I am a sensitive soul. I care deeply, I feel deeply, I hurt deeply, I enjoy deeply…
I have been accused, in the past, of being overly sensitive and I understand why. I honestly do. Caring deeply about a person or a political issue, or whatever, means that I commit 100% to any discussion I have about said person or issue. I’ll get loud and adamant during the discussion and this makes people uncomfortable, because “Hey, it’s not a big deal.”
But it is. To me.
And that is not a bad thing. If I care about you in the least, I care deeply. I can’t help it, I can’t change it; it’s simply a fact of my life. I take things more seriously than most people because of my sensitivity, and that’s okay. I would feel like half the person I am if I cared less than I do now.
I won’t apologize for being my sensitive self. Nor should you feel that I should. In the same way I shouldn’t feel like you ought to feel more than you do. We should have variety in everything, right? Not just ice cream flavors.

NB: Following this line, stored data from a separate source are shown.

(** What is shared of a file after a restart. *)
Definition shareable (n : Node) (k : string * FileId) : option SharedFileRecord :=
  root ← project_root (npm n) k.1;
  m ← manifests (npm n) !! k.1;
  en ← files m !! k.2;
  p ← resolves (ndisk n) root k.2;
  if content_matches (ndisk n) p (me_size en) (me_crc en)
  then Some (mk_SharedFileRecord k.1 p (me_size en) (me_crc en) (version en)) else None.

Record same_base (n n' : Node) : Prop := {
  sb_disk : ndisk n' = ndisk n;
  sb_projects : projects (npm n') = projects (npm n);
  sb_manifests : manifests (npm n') = manifests (npm n);
  sb_faults : nfaults n = [] → nfaults n' = [];
}.

(** The files [ks] have been looked at. *)
Record shares (ks : list (string * FileId)) (n n' : Node) : Prop := {
  sh_base : same_base n n';
  sh_sound : ∀ k, shared_files (nd_ex n') !! k = shared_files (nd_ex n) !! k ∨
    k ∈ ks ∧ is_Some (shareable n k) ∧ shared_files (nd_ex n') !! k = shareable n k;
  sh_complete : nfaults n = [] → ∀ k r, k ∈ ks → shareable n k = Some r → shared_files (nd_ex n') !! k = Some r;
}.

Lemma shareable_base n n' k : same_base n n' → shareable n' k = shareable n k.
Proof. intros [Hd Hp Hm _]. unfold shareable, project_root. by rw Hd Hp Hm. Qed.

Lemma shares_nil n : shares [] n n.
Proof. split; [done|by left|]. intros _ k r Hk. by apply not_elem_of_nil in Hk. Qed.

Lemma shares_app ks ks' n n1 n2 : shares ks n n1 → shares ks' n1 n2 → shares (ks ++ ks') n n2.
Proof.
  intros [Hb Hs Hc] [Hb' Hs' Hc']. split.
  - destruct Hb, Hb'. split; [congruence..|auto].
  - intros k. rw elem_of_app. rw -(shareable_base n n1) //. destruct (Hs' k) as [->|(? & ? & ?)]; [|by right; auto].
    destruct (Hs k) as [?|(? & ? & ?)]; [by left|right]. rw (shareable_base n n1) //. auto.
  - intros Hf k r Hk Hr. destruct (Hs' k) as [E|(_ & _ & ->)]; [|by rw (shareable_base n n1)].
    apply elem_of_app in Hk as [Hk|Hk]; [by rw E; apply Hc|]. apply Hc'; [by apply Hb|done|by rw (shareable_base n n1)].
Qed.
Lemma wp_reshare_entry pid root m rel en c n :
  project_root (npm n) pid = Some root → manifests (npm n) !! pid = Some m → files m !! rel = Some en →
  wp (restore_entry pid root rel en c) (λ r n', (∃ c', r = Ok c') ∧ shares [(pid, rel)] n n') n.
Proof.
  intros Hroot Hm Hen.
  assert (Hskip : ∀ c n', same_base n n' → nd_ex n' = nd_ex n → (nfaults n = [] → shareable n (pid, rel) = None) →
    wp (mret c) (λ (r : result IoError nat) n', (∃ c', r = Ok c') ∧ shares [(pid, rel)] n n') n').
  { intros c' n' Hb He Hn. wp_step. split; [eauto|]. split; [done|by rw He; left|].
    intros Hf k r ->%list_elem_of_singleton. by rw Hn. }
  assert (Hsh : ∀ x, resolves (ndisk n) root rel = x → shareable n (pid, rel) = (p ← x;
    if content_matches (ndisk n) p (me_size en) (me_crc en)
    then Some (mk_SharedFileRecord pid p (me_size en) (me_crc en) (version en)) else None)).
  { intros x <-. unfold shareable. cbn [fst snd]. by rw Hroot /= Hm /= Hen. }
  unfold restore_entry. destruct (safe_rel_to_local rel) as [local|] eqn:Hl.
  2:{ apply Hskip; [done..|]. intros _. rw (Hsh None) //. unfold resolves, safe_join_under_root. by rw Hl. }
  wp_step. apply wp_on_files. eapply wp_mono; [apply wp_safe_join_exact|].
  intros r w1 (Hw1 & o & -> & Ho & Hf1). fold (ndisk n) (nfaults n) in Hw1, Ho, Hf1.
  assert (Hb1 : ∀ w, disk w = disk w1 → (nfaults n = [] → faults w = []) →
    same_base n (mk_Node (nd_ex n) (mk_State (npm n) w (state_cell (nd_st n))) (sent n))).
  { intros w Ew Ef. split; [unfold ndisk; cbn; by rw Ew Hw1|done..]. }
  destruct o as [p|].
  2:{ apply Hskip; [apply Hb1; [done|by intros [? _]%Hf1]|done|]. intros Hf. by rw (Hsh None); [symmetry; apply Hf1|]. }
  specialize (Hsh _ (Ho p eq_refl)). cbn [mbind option_bind] in Hsh. clear Ho.
  assert (Hf1' : nfaults n = [] → faults w1 = []) by (intros [? _]%Hf1; done). clear Hf1. rename Hf1' into Hf1.
  wp_step. apply wp_on_files. unfold is_file. wp_step. wp_step. apply wp_query_exact. intros r w2 Hw2 Hf2 Hr2. wp_step.
  cbn [nd_st world nd_ex npm pm state_cell sent] in *. rw Hw1 in Hf2, Hr2.
  assert (Hread : ∀ b, metadata_at (ndisk n) p = Ok (File b) → read_at (ndisk n) p = Ok b).
  { intros b E. unfold read_at. by rw E. }
  assert (Hno : (nfaults n = [] → ∀ b, r ≠ Ok (File b)) → nfaults n = [] → shareable n (pid, rel) = None).
  { intros Hr Hf. rw Hsh. unfold content_matches, read_at. destruct (Hf2 (Hf1 Hf)) as [_ <-].
    destruct r as [[b| |]|]; try done. by destruct (Hr Hf b). }
  assert (Hb2 : same_base n (mk_Node (nd_ex n) (mk_State (npm n) w2 (state_cell (nd_st n))) (sent n))).
  { apply Hb1; [done|]. intros Hf. by apply Hf2, Hf1. }
  destruct r as [[b| |t]|e]; cbn [negb]; [|by apply Hskip; auto..].
  destruct Hr2 as [Hr2|?]; [|done]. specialize (Hread b (eq_sym Hr2)). clear Hno. wp_step. wp_step.
  apply wp_on_files. unfold crc32_of_file. wp_step. apply wp_query_exact. intros r w3 Hw3 Hf3 Hr3. cbn [nd_st world] in *.
  rw Hw2 Hw1 in Hf3, Hr3. cbn [nd_ex npm pm state_cell sent].
  assert (Hb3 : same_base n (mk_Node (nd_ex n) (mk_State (npm n) w3 (state_cell (nd_st n))) (sent n))).
  { apply Hb1; [by rw Hw3|]. intros Hf. by apply Hf3, Hf2, Hf1. }
  unfold content_matches in Hsh. rw Hread in Hsh, Hf3, Hr3.
  destruct r as [b'|e]; [wp_step|].
  2:{ apply Hskip; [done..|]. intros Hf. by destruct (Hf3 (proj1 (Hf2 (Hf1 Hf)))). }
  destruct Hr3 as [[= ->]|?]; [|done]. rw crc32_of_chunks -negb_andb.
  destruct ((len b =? me_size en)%N && (crc32 b =? me_crc en)%N) eqn:Em; cbn [negb]; [|by apply Hskip; auto].
  wp_step. apply wp_register. wp_step. apply wp_on_exchange. wp_step. split; [eauto|].
  destruct Hb3 as [Hd3 Hp3 Hm3 Hq3]. split; [by split|..]; cbn.
  - intros k. rw lookup_insert. case_decide as Ek; [|by left]. right. rw -Ek Hsh.
    split_and!; [by left|by eexists|done].
  - intros _ k r' ->%list_elem_of_singleton. rw Hsh lookup_insert_eq. done.
Qed.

When it comes to being labeled “overly” sensitive, I really am about being judged for it. The reason is, is that I appreciate the depths of feeling I am capable of. But if I could trade it for less pain I wouldn’t. Ever. If I am to be allowed my extreme joys, I have to tolerate the sorrows.
Honestly, it’s a lot easier to do since I decided I didn’t give a good goddam if anyone else was okay with it or not. My feelings are none of anybody’s business but mine.